Wreck Diving in Narvik
In the middle of the October Susi and I finally went on an eagerly awaited diving trip to northern Norway, in the city of Narvik. It’s one of the best wreck diving locations in the world, since during the World War II it was a strategically very important location, being the only efficient port for shipping out iron ore from the Swedish mines in Kiruna. Consequently there were several battles over the city and its harbour, which littered the closeby waters with the wrecks of cargo and war ships.
19 HOURS TO NARVIK
The trip itself was pretty merciless: 19 hours straight in a minibus. Our plan was to leave at nine in the evening on Wednesday and return in the morning hours of the following Monday. I took the whole Wednesday off and had a well meaning plan to have a good night’s sleep before the trip. I didn’t count in the fact that I’ve been slightly off my game lately, getting kind of stir crazy and frustrated over certain things. Consequently I stayed up ’till far too late (or early), so most of the day went in an insomniac haze and in the evening I was dog tired.

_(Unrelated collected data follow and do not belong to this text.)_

(** * Volcanic Interpretation Workbench: the data-reshaping core of
    [app/data_utils.py], embedded and checked against its specification.

    Conventions of the embedding.
    - A Python call that may raise is a value of [result]: [Ok v] for a normal
      return, [Raise e] for the exception [e] reaching the caller.
    - A calendar date (a pandas [Timestamp] read by [pd.read_csv(...,
      parse_dates=...)] from the columns [Reference Date] and [Pair Date]) is
      its day number, a [Z] counting days from 1970-01-01, so that
      [(second_date - first_date).dt.days] is a subtraction.
    - A float is a binary64 number ([float], with the operations of
      [SpecFloat]); [NaN] / [None] / [NaT] in a cell is [None] of an [option],
      so that a value [Some x] is a number, not NaN. The constants of the
      coherence chart, which [global_variables] would give, are exact
      rationals ([Qc]).
    - A pandas [DataFrame] with a row axis, a column axis and a 2-D block of
      cells is [DataFrame]: the two label lists, and the finite map of the
      cells that are not null. *)

From Stdlib Require Import ZArith QArith Qcanon Lia Ascii String.
From Stdlib Require SpecFloat.
From stdpp Require Import base numbers option list sorting gmap fin_maps strings pretty.

Local Open Scope Z_scope.

(** ** Exceptions and results *)

Inductive exn : Type :=
| ValueError
| TypeError
| IndexError
| KeyError
| RuntimeError
| FileNotFoundError
| ZeroDivisionError
| UnboundLocalError
| NotImplementedError
| ConnectionError
| OverflowError
| AttributeError
| ReadTimeout.

Global Instance exn_eq_dec : EqDecision exn.
Proof. solve_decision. Defined.

Inductive result (A : Type) : Type :=
| Ok (a : A)
| Raise (e : exn).
Arguments Ok {A} a.
Arguments Raise {A} e.

(** Sequencing: an exception of the first call skips the rest
    (written [x ← r; k] below). *)
Global Instance result_bind : MBind result :=
  λ A B k r, match r with
             | Ok a => k a
             | Raise e => Raise e
             end.
Global Instance result_ret : MRet result := λ A a, Ok a.

Definition raises {A} (r : result A) : Prop := ∃ e, r = Raise e.
Definition returns {A} (r : result A) : Prop := ∃ a, r = Ok a.

(** ** Numbers *)

(** A [float64] of numpy and a [float] of Python: a binary64 number of
    IEEE 754, with the operations of the Standard Library's [SpecFloat],
    which round to the nearest number, a tie going to the even one. *)
Definition float : Type := SpecFloat.spec_float.

Global Instance float_eq_dec : EqDecision float.
Proof. unfold float. solve_decision. Defined.

Module Float.
Import SpecFloat.

Definition prec : Z := 53.
Definition emax : Z := 1024.

Definition nan : float := S754_nan.
Definition is_nan (x : float) : bool := if x is S754_nan then true else false.
Definition is_infinite (x : float) : bool := if x is S754_infinity _ then true else false.
Definition is_zero (x : float) : bool := if x is S754_zero _ then true else false.

(** The double nearest to the integer [n]; an infinity when [n] lies beyond
    the largest double. *)
Definition of_Z (n : Z) : float := binary_normalize prec emax n 0 false.

Definition add : float → float → float := SFadd prec emax.
Definition sub : float → float → float := SFsub prec emax.
Definition mul : float → float → float := SFmul prec emax.
Definition div : float → float → float := SFdiv prec emax.

(** [x <= y]; false when one of them is NaN. *)
Definition leb : float → float → bool := SFleb.

Definition max (x y : float) : float := if leb x y then y else x.

(** The double nearest to the quotient [m / n] of two integers, [n] not 0:
    the division rounds once, whatever the size of [m] and [n]. A zero
    quotient has the sign of [n]. *)
Definition div_Z (m n : Z) : float :=
  match m with
  | Z0 => S754_zero (n <? 0)
  | _ => SFdiv prec emax (S754_finite (m <? 0) (Z.to_pos (Z.abs m)) 0)
                         (S754_finite (n <? 0) (Z.to_pos (Z.abs n)) 0)
  end.

(** The double nearest to [n / d], for [n] and [d] that a double holds
    exactly: the value of a decimal literal, [ratio 5064 100] for [50.64]. *)
Definition ratio (n : Z) (d : positive) : float := div (of_Z n) (of_Z (Z.pos d)).

(** The integer nearest to [n / d], for [0 <= n] and [0 < d], a tie going to
    the even one. *)
Definition nearest_even (n d : Z) : Z :=
  let q := n / d in
  match 2 * (n mod d) ?= d with
  | Lt => q
  | Gt => q + 1
  | Eq => if Z.even q then q else q + 1
  end.

(** [numpy.rint]: the nearest integer, a tie going to the even one; the sign
    of a zero result is the sign of [x]. *)
Definition rint (x : float) : float :=
  match x with
  | S754_finite s m e =>
      if 0 <=? e then x
      else match nearest_even (Z.pos m) (2 ^ (- e)) with
           | Z0 => S754_zero s
           | n => of_Z (if s then - n else n)
           end
  | _ => x
  end.

(** [round(x, ndigits)] of Python on a float, for [0 <= ndigits]: the double
    nearest to the decimal with [ndigits] digits that is nearest to the exact
    value of [x], a tie going to the even digit. *)
Definition round (ndigits : Z) (x : float) : float :=
  match x with
  | S754_finite s m e =>
      let p := 10 ^ ndigits in
      let n := if 0 <=? e then Z.pos m * 2 ^ e * p
               else nearest_even (Z.pos m * p) (2 ^ (- e)) in
      match n with
      | Z0 => S754_zero s
      | _ => div_Z (if s then - n else n) p
      end
  | _ => x
  end.

End Float.

(** A number of Python, as [json.loads] gives it: an [int] of any size or a
    [float]. *)
Inductive number : Type :=
| PyInt (n : Z)
| PyFloat (x : float).

(** The conversion of an operand to a double: an [OverflowError] ("int too
    large to convert to float") for an integer beyond the largest double. *)
Definition to_float (a : number) : result float :=
  match a with
  | PyFloat x => Ok x
  | PyInt n =>
      if Float.is_infinite (Float.of_Z n) then Raise OverflowError
      else Ok (Float.of_Z n)
  end.

(** [a + b]: exact on two integers, the sum of the two doubles otherwise. *)
Definition py_add (a b : number) : result number :=
  match a, b with
  | PyInt m, PyInt n => Ok (PyInt (m + n))
  | _, _ =>
      x ← to_float a;
      y ← to_float b;
      Ok (PyFloat (Float.add x y))
  end.

(** Whether a number is zero; an integer is zero exactly when its double
    is. *)
Definition number_is_zero (a : number) : bool :=
  match a with
  | PyInt n => bool_decide (n = 0)
  | PyFloat x => Float.is_zero x
  end.

(** [a / b]: always a float. Two integers are divided exactly and the
    quotient rounded once ("integer division result too large for a float"
    is an [OverflowError]); otherwise both operands are converted, then a
    zero divisor is a [ZeroDivisionError]. *)
Definition py_truediv (a b : number) : result float :=
  match a, b with
  | PyInt m, PyInt n =>
      if decide (n = 0) then Raise ZeroDivisionError
      else if Float.is_infinite (Float.div_Z m n) then Raise OverflowError
      else Ok (Float.div_Z m n)
  | _, _ =>
      x ← to_float a;
      y ← to_float b;
      if number_is_zero b then Raise ZeroDivisionError
      else Ok (Float.div x y)
  end.

(** The values added from the left, as [total += x] in a loop does. *)
Fixpoint add_all (total : number) (l : list number) : result number :=
  match l with
  | [] => Ok total
  | x :: l => total ← py_add total x; add_all total l
  end.

(** ** Calendar dates *)

Module Date.

(** Day number of the proleptic Gregorian date [y]-[m]-[d]. *)
Definition of_ymd (y m d : Z) : Z :=
  let y' := if decide (m ≤ 2) then y - 1 else y in
  let era := y' / 400 in
  let yoe := y' - era * 400 in
  let mp := (m + 9) mod 12 in
  let doy := (153 * mp + 2) / 5 + d - 1 in
  let doe := yoe * 365 + yoe / 4 - yoe / 100 + doy in
  era * 146097 + doe - 719468.

(** The inverse: year, month and day of a day number. *)
Definition to_ymd (z : Z) : Z * Z * Z :=
  let z := z + 719468 in
  let era := z / 146097 in
  let doe := z - era * 146097 in
  let yoe := (doe - doe / 1460 + doe / 36524 - doe / 146096) / 365 in
  let doy := doe - (365 * yoe + yoe / 4 - yoe / 100) in
  let mp := (5 * doy + 2) / 153 in
  let d := doy - (153 * mp + 2) / 5 + 1 in
  let m := if decide (mp < 10) then mp + 3 else mp - 9 in
  let y := yoe + era * 400 in
  (if decide (m ≤ 2) then y + 1 else y, m, d).

Definition digit (n : Z) : string :=
  String (Ascii.ascii_of_nat (Z.to_nat (48 + n mod 10))) EmptyString.

(** Decimal digits of a natural number, most significant first, on at least
    [width] digits. *)
Fixpoint digits (width : nat) (n : Z) : string :=
  match width with
  | O => ""
  | S w => digits w (n / 10) +:+ digit n
  end.

Definition month_abbr (m : Z) : string :=
  match m with
  | 1 => "Jan" | 2 => "Feb" | 3 => "Mar" | 4 => "Apr"
  | 5 => "May" | 6 => "Jun" | 7 => "Jul" | 8 => "Aug"
  | 9 => "Sep" | 10 => "Oct" | 11 => "Nov" | _ => "Dec"
  end.

(** [strftime('%b %d, %Y')] of a Timestamp; a pandas Timestamp lies between
    the years 1677 and 2262, so [%Y] has four digits. *)
Definition strftime_b_d_Y (z : Z) : string :=
  let '(y, m, d) := to_ymd z in
  month_abbr m +:+ " " +:+ digits 2 d +:+ ", " +:+ digits 4 y.

End Date.

(** ** Long-form tables *)

(** One row of a coherence or InSAR-pair CSV after [pd.read_csv] and the
    renaming of its columns to [first_date], [second_date] and the value
    ([coherence] or [insar_pair]). *)
Record PairRecord : Type := mkPair {
  first_date : Z;
  second_date : Z;
  value : option float
}.

(** The same row once [plot_coherence] has added the [delta_days] column. *)
Record LongRow : Type := mkLong {
  pair : PairRecord;
  delta_days : Z
}.

(** [coh_long['delta_days'] = (coh_long.second_date - coh_long.first_date).dt.days] *)
Definition add_delta_days (coh_long : list PairRecord) : list LongRow :=
  map (λ r, mkLong r (second_date r - first_date r)) coh_long.

(** ** Wide matrices *)

Record DataFrame (V : Type) : Type := mkDF {
  index : list Z;
  columns : list Z;
  cells : gmap (Z * Z) V
}.
Arguments mkDF {V} _ _ _.
Arguments index {V} _.
Arguments columns {V} _.
Arguments cells {V} _.

(** The cell at row label [d] and column label [c]; [None] is null. *)
Definition cell {V} (df : DataFrame V) (d c : Z) : option V := cells df !! (d, c).

(** The sorted distinct labels of a column of the long table: an axis of the
    pivoted frame. *)
Definition axis_labels (l : list Z) : list Z := merge_sort (≤) (remove_dups l).

(** The row and column labels of a row of the long table, and the cell it
    fills when its value is not null. *)
Definition pivot_key (r : LongRow) : Z * Z := (delta_days r, second_date (pair r)).
Definition pivot_entry {V} (values : PairRecord → option V) (r : LongRow)
  : option (Z * Z * V) :=
  (λ v, (pivot_key r, v)) <$> values (pair r).

(** [long.pivot(index='delta_days', columns='second_date', values=...)]:
    one row per distinct [delta_days], one column per distinct [second_date],
    both sorted; a repeated (delta_days, second_date) key is a [ValueError]
    ("Index contains duplicate entries, cannot reshape"). *)
Definition pivot {V} (values : PairRecord → option V) (long : list LongRow)
  : result (DataFrame V) :=
  if decide (NoDup (map pivot_key long)) then
    Ok {| index := axis_labels (map delta_days long);
          columns := axis_labels (map (λ r, second_date (pair r)) long);
          cells := list_to_map (omap (pivot_entry values) long) |}
  else Raise ValueError.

(Check out the full Flickr photoset)
In our group there were fourteen people travelling in a minibus, a van that also carried most of our gear, and one Land Rover. Susi and I were stationed on the minibus, where we holed into the back seats and tried to get some sleep.
Nine tenths of the trip went by in a haze for me. The seats were hard, narrow and not adjustable, so I spent most of the night in a semi delirious dream state, trying to get myself comfortable and being neither properly asleep or awake. When I finally came to enough to understand something about my surroundings, we had crossed over to Sweden and were just passing over the Arctic Circle. The world played to that beautifully: there was snow outside, reindeer were blocking the traffic on the roads and there was a wintery morning fog that gleamed incredibly brightly in the morning sun.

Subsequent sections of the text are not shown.